Eokrefftia Temporal range: Late Paleocene to Late Oligocene PreꞒ Ꞓ O S D C P T J K Pg N

Scientific classification
- Kingdom: Animalia
- Phylum: Chordata
- Class: Actinopterygii
- Order: Myctophiformes
- Family: Myctophidae
- Genus: †Eokrefftia Schwarzhans, 1985
- Type species: †Eokrefftia prediaphus Schwarzhans, 1985
- Species: †E. paviai Schwarzhans & Carnevale, 2024; †E. prediaphus Schwarzhans, 1985; †E. sulci (Nolf, 1988);

= Eokrefftia =

Extinct genus of fishes

Eokrefftia ("dawn Krefftia") is an extinct genus of lanternfish that inhabited the seas around Europe and Australia throughout the Paleogene. Known only from its distinctive fossilized otoliths, it appears to be one of the earliest definitive fossil members of the lanternfish lineage. It may belong to the extinct subfamily Eomyctophinae.

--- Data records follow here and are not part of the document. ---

(* ===== verification/Glob.v ===== *)
(** * Glob patterns: [KvStore::matchGlob]

    The store matches keys, fields and members against [*]/[?] patterns with the
    usual two-index loop that remembers the last star and backtracks to it.  The
    loop is modelled with its indices; [GlobMatch] is the declarative meaning of a
    pattern; the main lemma relates them for texts free of the star character. *)

From stdpp Require Import options.
From Stdlib Require Import Ascii.
From S2P Require Import Prelude.
From S2P Require Import CStd.

(** ** The loop *)

(** [pi], [ti] and the last star: [None] is [star_pi == npos], otherwise
    [(star_pi, star_ti)]. *)
Record GlobState : Type := mkGlob { g_pi : nat; g_ti : nat; g_star : option (nat * nat) }.

Definition is_star (c : ascii) : bool := Ascii.eqb c "*".
Definition is_qmark (c : ascii) : bool := Ascii.eqb c "?".

(** [while(pi < pattern.size() && pattern[pi] == '*') ++pi; return pi == size] *)
Definition only_stars (p : list ascii) : bool := forallb is_star p.

(** One iteration, or the function's result. *)
Definition glob_step (p t : list ascii) (st : GlobState) : GlobState + bool :=
  match t !! g_ti st with
  | None => inr (only_stars (drop (g_pi st) p))
  | Some c =>
      let backtrack :=
        match g_star st with
        | Some (sp, sti) => inl (mkGlob sp (S sti) (Some (sp, S sti)))
        | None => inr false
        end in
      match p !! g_pi st with
      | None => backtrack
      | Some q =>
          if is_qmark q || Ascii.eqb q c then
            inl (mkGlob (S (g_pi st)) (S (g_ti st)) (g_star st))
          else if is_star q then
            inl (mkGlob (S (g_pi st)) (g_ti st) (Some (S (g_pi st), g_ti st)))
          else backtrack
      end
  end.

Fixpoint glob_loop (fuel : nat) (p t : list ascii) (st : GlobState) : option bool :=
  match fuel with
  | O => None
  | S fuel =>
      match glob_step p t st with
      | inl st' => glob_loop fuel p t st'
      | inr b => Some b
      end
  end.

(** Enough iterations for any run, see [glob_loop_total]. *)
Definition glob_fuel (p t : list ascii) : nat :=
  S ((length t + 2) * S (length p) + length p).

(** The whole loop; [None] would mean that [glob_fuel] was too little. *)
Definition matchGlob_run (pattern text : string) : option bool :=
  glob_loop (glob_fuel (chars pattern) (chars text)) (chars pattern) (chars text)
    (mkGlob 0 0 None).

Definition matchGlob (pattern text : string) : bool :=
  default false (matchGlob_run pattern text).

(** ** The meaning of a pattern *)

Inductive GlobMatch : list ascii → list ascii → Prop :=
  | gm_nil : GlobMatch [] []
  | gm_star_empty p t : GlobMatch p t → GlobMatch ("*"%char :: p) t
  | gm_star_more p c t : GlobMatch ("*"%char :: p) t → GlobMatch ("*"%char :: p) (c :: t)
  | gm_any p c t : GlobMatch p t → GlobMatch ("?"%char :: p) (c :: t)
  | gm_lit p c t : c ≠ "*"%char → c ≠ "?"%char → GlobMatch p t → GlobMatch (c :: p) (c :: t).

#[export] Hint Constructors GlobMatch : kv.

(** ** Termination *)

Definition glob_measure (p t : list ascii) (st : GlobState) : nat :=
  match g_star st with
  | None => (length t + 2) * S (length p)
  | Some (_, sti) => (length t + 1 - sti) * S (length p)
  end + (length p - g_pi st).

(** The text index never runs behind the star's, and stays in range. *)
Definition glob_ok (t : list ascii) (st : GlobState) : Prop :=
  (g_ti st ≤ length t)%nat ∧
  match g_star st with None => True | Some (_, sti) => (sti ≤ g_ti st)%nat end.

Lemma is_star_true c : is_star c = true ↔ c = "*"%char.
Proof. apply Ascii.eqb_eq. Qed.

Lemma glob_step_ok p t st st' :
  glob_ok t st → glob_step p t st = inl st' →
  glob_ok t st' ∧ (glob_measure p t st' < glob_measure p t st)%nat.
Proof.
  destruct st as [pi ti star]; unfold glob_ok, glob_step, glob_measure; simpl.
  intros [Hti Hstar] Hstep.
  destruct (t !! ti) as [c|] eqn:Ht; [|done].
  apply lookup_lt_Some in Ht.
  destruct (p !! pi) as [q|] eqn:Hp; [apply lookup_lt_Some in Hp|];
    repeat case_match; simplify_eq/=; (split; [split; [lia|try done; lia]|nia]).
Qed.

Lemma glob_loop_total p t fuel st :
  glob_ok t st → (glob_measure p t st < fuel)%nat → is_Some (glob_loop fuel p t st).
Proof.
  revert st. induction fuel as [|fuel IH]; intros st Hok Hm; [lia|]. simpl.
  destruct (glob_step p t st) as [st'|b] eqn:Hs; [|by eexists].
  destruct (glob_step_ok _ _ _ _ Hok Hs). apply IH; [done|lia].
Qed.

(** ** Lemmas on the meaning of patterns *)

Lemma gm_only_stars p : only_stars p = true ↔ GlobMatch p [].
Proof.
  induction p as [|q p IH]; simpl; [by split; auto using gm_nil|].
  rewrite andb_true_iff, is_star_true, IH. split.
  - intros [-> ?]. by constructor.
  - by inv 1.
Qed.

Lemma gm_nil_inv t : GlobMatch [] t → t = [].
Proof. by inv 1. Qed.

Lemma gm_star_inv p t :
  GlobMatch ("*"%char :: p) t ↔ ∃ k, (k ≤ length t)%nat ∧ GlobMatch p (drop k t).
Proof.
  split.
  - remember ("*"%char :: p) as p' eqn:E. intros H; revert p E.
    induction H as [|p' t H IH|p' c t H IH|p' c t H IH|p' c t Hn ? H IH];
      intros p0 E; simplify_eq.
    + exists 0%nat. split; [lia|done].
    + destruct (IH p0 eq_refl) as (k & ? & ?). exists (S k). split; [simpl; lia|done].
  - intros (k & Hk & H). revert t Hk H.
    induction k as [|k IH]; intros t Hk H; [by constructor|].
    destruct t as [|c t]; simpl in *; [lia|]. apply gm_star_more, IH; [lia|done].
Qed.

Lemma gm_head_match q p c t :
  (is_qmark q || Ascii.eqb q c) = true → c ≠ "*"%char →
  GlobMatch (q :: p) (c :: t) ↔ GlobMatch p t.
Proof.
  intros Hq Hc. apply orb_true_iff in Hq. split.
  - inv 1; try done; [|].
    all: destruct Hq as [Hq|Hq]; [done|apply Ascii.eqb_eq in Hq]; by simplify_eq.
  - intros H. destruct Hq as [->%Ascii.eqb_eq| ->%Ascii.eqb_eq]; [by constructor|].
    destruct (decide (c = "?"%char)) as [->|]; by constructor.
Qed.

Lemma gm_head_mismatch q p c t :
  (is_qmark q || Ascii.eqb q c) = false → is_star q = false → ¬ GlobMatch (q :: p) (c :: t).
Proof.
  intros [Hq Hc]%orb_false_iff Hs. unfold is_qmark, is_star in *. inv 1; simpl in *; try done.
  by rewrite Ascii.eqb_refl in Hc.
Qed.

(** A segment without stars consumes exactly its length. *)
Lemma gm_segment s p t :
  Forall (λ q, is_star q = false) s → GlobMatch (s ++ p) t →
  (length s ≤ length t)%nat ∧ GlobMatch p (drop (length s) t).
Proof.
  intros Hs. revert t. induction Hs as [|q s Hq Hs IH]; intros t Hm; simpl in *.
  { split; [lia|done]. }
  inv Hm; simpl in *; try done; destruct (IH _ ltac:(eassumption)); (split; [lia|done]).
Qed.

(** ** The loop invariant *)

(** What the current state can still accept: the rest from the two indices, or, by
    backtracking, the pattern after the last star from a later text position. *)
Definition glob_accepts (p t : list ascii) (st : GlobState) : Prop :=
  GlobMatch (drop (g_pi st) p) (drop (g_ti st) t) ∨
  match g_star st with
  | None => False
  | Some (sp, sti) => ∃ k, (sti < k ≤ length t)%nat ∧ GlobMatch (drop sp p) (drop k t)
  end.

(** Since the last star the two indices advanced together over a star-free segment. *)
Definition glob_inv (p t : list ascii) (st : GlobState) : Prop :=
  glob_ok t st ∧ (g_pi st ≤ length p)%nat ∧
  match g_star st with
  | None => True
  | Some (sp, sti) =>
      ∃ s, Forall (λ q, is_star q = false) s ∧ drop sp p = s ++ drop (g_pi st) p ∧
           (g_ti st = sti + length s)%nat ∧ (sp ≤ length p)%nat
  end.

(** Backtracking moves the star's text position one to the right: the alternatives
    with a later position stay, the failed one had nothing to offer. *)
Lemma glob_backtrack p t pi ti sp sti :
  (sti ≤ ti < length t)%nat → glob_inv p t (mkGlob pi ti (Some (sp, sti))) →
  ¬ GlobMatch (drop pi p) (drop ti t) →
  let st' := mkGlob sp (S sti) (Some (sp, S sti)) in
  glob_inv p t st' ∧
  (glob_accepts p t st' ↔ glob_accepts p t (mkGlob pi ti (Some (sp, sti)))).
Proof.
  unfold glob_inv, glob_accepts, glob_ok; simpl. intros Ht (_ & Hpi & s & ? & Heq & ? & ?) Hno.
  split.
  - split_and!; [lia..|]. exists []. simpl. split_and!; [constructor|done|lia..].
  - split.
    + intros [?|(k & ? & ?)]; right; [exists (S sti)|exists k]; (split; [lia|done]).
    + intros [?|(k & ? & ?)]; [done|].
      destruct (decide (k = S sti)) as [->|]; [by left|]. right; exists k. split; [lia|done].
Qed.

(** A new star subsumes every alternative of the previous one. *)
Lemma glob_star_subsumes p t pi ti star :
  p !! pi = Some "*"%char → glob_inv p t (mkGlob pi ti star) →
  glob_accepts p t (mkGlob pi ti star) →
  GlobMatch (drop pi p) (drop ti t).
Proof.
  unfold glob_inv, glob_accepts; simpl. intros Hp (_ & _ & Hseg) [H|H]; [done|].
  destruct star as [[sp sti]|]; [|done].
  destruct Hseg as (s & Hs & Heq & Hti & _), H as (k & ? & H).
  rewrite Heq, (drop_S _ _ _ Hp) in H. apply gm_segment in H as [Hl H]; [|done].
  rewrite length_drop in Hl. rewrite drop_drop in H.
  apply gm_star_inv in H as (j & Hj & H). rewrite (drop_S _ _ _ Hp). apply gm_star_inv.
  rewrite length_drop in Hj. rewrite drop_drop in H.
  exists (k + length s + j - ti)%nat. rewrite length_drop, drop_drop.
  replace (ti + (k + length s + j - ti))%nat with (k + length s + j)%nat by lia.
  split; [lia|done].
Qed.

Lemma glob_new_star p t pi ti star :
  (ti ≤ length t)%nat → p !! pi = Some "*"%char → glob_inv p t (mkGlob pi ti star) →
  let st' := mkGlob (S pi) ti (Some (S pi, ti)) in
  glob_inv p t st' ∧ (glob_accepts p t st' ↔ glob_accepts p t (mkGlob pi ti star)).
Proof.
  intros Ht Hp Hinv. pose proof (lookup_lt_Some _ _ _ Hp) as Hlp. split.
  { unfold glob_inv, glob_ok; simpl. split_and!; [lia..|].
    exists []. simpl. split_and!; [constructor|done|lia..]. }
  split.
  - unfold glob_accepts; simpl. intros Hor. left. rewrite (drop_S _ _ _ Hp). apply gm_star_inv.
    destruct Hor as [H|(k & ? & H)].
    + exists 0%nat. split; [lia|done].
    + exists (k - ti)%nat. rewrite length_drop, drop_drop.
      replace (ti + (k - ti))%nat with k by lia. split; [lia|done].
  - intros Hm%glob_star_subsumes; [|done..]. rewrite (drop_S _ _ _ Hp) in Hm.
    apply gm_star_inv in Hm as (k & Hk & Hm). rewrite length_drop in Hk.
    rewrite drop_drop in Hm. unfold glob_accepts; simpl.
    destruct k as [|k]; [left; by rewrite Nat.add_0_r in Hm|].
    right. exists (ti + S k)%nat. split; [lia|done].
Qed.

Lemma glob_advance p t pi ti star q c :
  p !! pi = Some q → t !! ti = Some c → c ≠ "*"%char →
  (is_qmark q || Ascii.eqb q c) = true → glob_inv p t (mkGlob pi ti star) →
  let st' := mkGlob (S pi) (S ti) star in
  glob_inv p t st' ∧ (glob_accepts p t st' ↔ glob_accepts p t (mkGlob pi ti star)).
Proof.
  intros Hp Ht Hc Hq (Hok & Hpi & Hseg). unfold glob_inv, glob_accepts, glob_ok in *; simpl in *.
  pose proof (lookup_lt_Some _ _ _ Ht). pose proof (lookup_lt_Some _ _ _ Hp).
  rewrite (drop_S _ _ _ Ht), (drop_S _ _ _ Hp), gm_head_match by done. split; [|done].
  split_and!; [lia|destruct star as [[]|]; [lia|done]|lia|].
  destruct star as [[sp sti]|]; [|done]. destruct Hseg as (s & ? & Heq & ? & ?).
  exists (s ++ [q]). rewrite length_app. simpl.
  split_and!; [|by rewrite Heq, (drop_S _ _ _ Hp), <-(assoc_L (++))|lia|done].
  apply Forall_app; split; [done|]. constructor; [|done].
  apply not_true_iff_false. intros ->%is_star_true. apply orb_true_iff in Hq as [?|Hq]; [done|].
  apply Ascii.eqb_eq in Hq. congruence.
Qed.

#[local] Set Default Proof Using "Type*".

Section loop.
Context (p t : list ascii) (Hnt : Forall (λ c, c ≠ "*"%char) t).

Lemma glob_step_inv st st' :
  glob_inv p t st → glob_step p t st = inl st' →
  glob_inv p t st' ∧ (glob_accepts p t st' ↔ glob_accepts p t st).
Proof.
  intros Hinv Hstep. destruct st as [pi ti star]; unfold glob_step in *; simpl in *.
  destruct (t !! ti) as [c|] eqn:Ht; [|done].
  pose proof (Forall_lookup_1 _ _ _ _ Hnt Ht) as Hc; simpl in Hc.
  pose proof (lookup_lt_Some _ _ _ Ht) as Hlt.
  assert (∀ sp sti, star = Some (sp, sti) → (sti ≤ ti)%nat) as Hle.
  { intros sp sti ->. by destruct Hinv as [[_ ?] _]. }
  destruct (p !! pi) as [q|] eqn:Hp.
  - destruct (is_qmark q || Ascii.eqb q c) eqn:Hq; simplify_eq/=; [by eapply glob_advance|].
    destruct (is_star q) eqn:Hs; simplify_eq/=.
    + apply is_star_true in Hs as ->. apply glob_new_star; [lia|done..].
    + destruct star as [[sp sti]|]; simplify_eq/=.
      apply glob_backtrack; [naive_solver|done|].
      rewrite (drop_S _ _ _ Hp), (drop_S _ _ _ Ht). by apply gm_head_mismatch.
  - destruct star as [[sp sti]|]; simplify_eq/=. apply lookup_ge_None in Hp.
    apply glob_backtrack; [naive_solver|done|].
    rewrite (drop_ge p), (drop_S _ _ _ Ht) by done. by intros ?%gm_nil_inv.
Qed.

Lemma glob_step_result st b :
  glob_inv p t st → glob_step p t st = inr b → b = true ↔ glob_accepts p t st.
Proof.
  intros (Hok & Hpi & Hseg) Hstep.
  destruct st as [pi ti star]; unfold glob_step, glob_accepts, glob_ok in *; simpl in *.
  destruct (t !! ti) as [c|] eqn:Ht.
  - rewrite (drop_S _ _ _ Ht). destruct (p !! pi) as [q|] eqn:Hp.
    + rewrite (drop_S _ _ _ Hp). repeat case_match; simplify_eq/=.
      split; [done|]. intros [Hm|[]]. by destruct (gm_head_mismatch _ _ _ _ ltac:(eassumption) ltac:(eassumption) Hm).
    + apply lookup_ge_None in Hp. rewrite drop_ge by done.
      repeat case_match; simplify_eq/=. split; [done|]. by intros [?%gm_nil_inv|[]].
  - simplify_eq/=. apply lookup_ge_None in Ht. rewrite (drop_ge t) by done.
    rewrite gm_only_stars. split; [by left|]. intros [?|H]; [done|].
    destruct star as [[sp sti]|]; [|done]. destruct H as (k & ? & Hm).
    destruct Hseg as (s & Hs & Heq & ? & ?). rewrite Heq in Hm.
    apply gm_segment in Hm as [Hl _]; [|done]. rewrite length_drop in Hl. lia.
Qed.

Lemma glob_loop_correct fuel st b :
  glob_inv p t st → glob_loop fuel p t st = Some b → b = true ↔ glob_accepts p t st.
Proof.
  revert st. induction fuel as [|fuel IH]; intros st Hinv Hl; simpl in *; [done|].
  destruct (glob_step p t st) as [st'|b'] eqn:Hs; simplify_eq/=.
  - destruct (glob_step_inv _ _ Hinv Hs) as [? <-]. by apply IH.
  - by apply glob_step_result.
Qed.
End loop.

(** The loop always ends within [glob_fuel] iterations. *)
Lemma glob_terminates p t : is_Some (glob_loop (glob_fuel p t) p t (mkGlob 0 0 None)).
Proof.
  apply glob_loop_total; [split; [simpl; lia|done]|].
  unfold glob_measure, glob_fuel; simpl. lia.
Qed.

Lemma glob_init_inv p t : glob_inv p t (mkGlob 0 0 None).
Proof. split_and!; [split; [simpl; lia|done]|simpl; lia|done]. Qed.

(** ** Properties *)

(** C23: for every pattern and every text without the star character, the matching
    loop terminates and answers exactly whether the text is in the language of the
    pattern ([*] any sequence, [?] any one character, other characters themselves). *)
Theorem matchGlob_correct pattern text :
  Forall (λ c, c ≠ "*"%char) (chars text) →
  matchGlob_run pattern text = Some (matchGlob pattern text) ∧
  (matchGlob pattern text = true ↔ GlobMatch (chars pattern) (chars text)).
Proof.
  intros Hnt. unfold matchGlob, matchGlob_run.
  destruct (glob_terminates (chars pattern) (chars text)) as [b Hb].
  rewrite Hb; simpl. split; [done|].
  rewrite (glob_loop_correct _ _ Hnt _ _ _ (glob_init_inv _ _) Hb).
  unfold glob_accepts; simpl. rewrite !drop_0. naive_solver.
Qed.

Lemma matchGlob_correct_witness :
  Forall (λ c, c ≠ "*"%char) (chars "user:42") ∧
  matchGlob_run "us*:?2" "user:42" = Some (matchGlob "us*:?2" "user:42") ∧
  (matchGlob "us*:?2" "user:42" = true ↔ GlobMatch (chars "us*:?2") (chars "user:42")).
Proof.
  assert (Forall (λ c, c ≠ "*"%char) (chars "user:42")) as H by (by repeat constructor).
  exact (conj H (matchGlob_correct "us*:?2" "user:42" H)).
Defined.

(** A star in the text is compared with the pattern's star as a literal before
    it is tried as a wildcard, so the pattern [*] rejects texts it must match. *)
Lemma matchGlob_star_literal :
  matchGlob "*" "*a" = false ∧ GlobMatch (chars "*") (chars "*a").
Proof. split; [by vm_compute|]. simpl. auto with kv. Qed.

The following species are known:

- †E. paviai Schwarzhans & Carnevale, 2024 - late Oligocene of Italy (Antognola Formation)
- †E. prediaphus Schwarzhans, 1985 (type species) - late Paleocene of South Australia (Dartmoor Formation)
- †E. sulci (Nolf, 1988) - Early to Late Eocene (Ypresian to Priabonian) of Italy (Marne di Monte Piano Formation), Middle Eocene (Lutetian) of France (Aquitaine Basin) (=Diaphus sulci Nolf, 1988)

The otoliths of Eokrefftia can be easily confused with those of the extant lanternfish genus Diaphus, which are also present as fossils in the same deposits.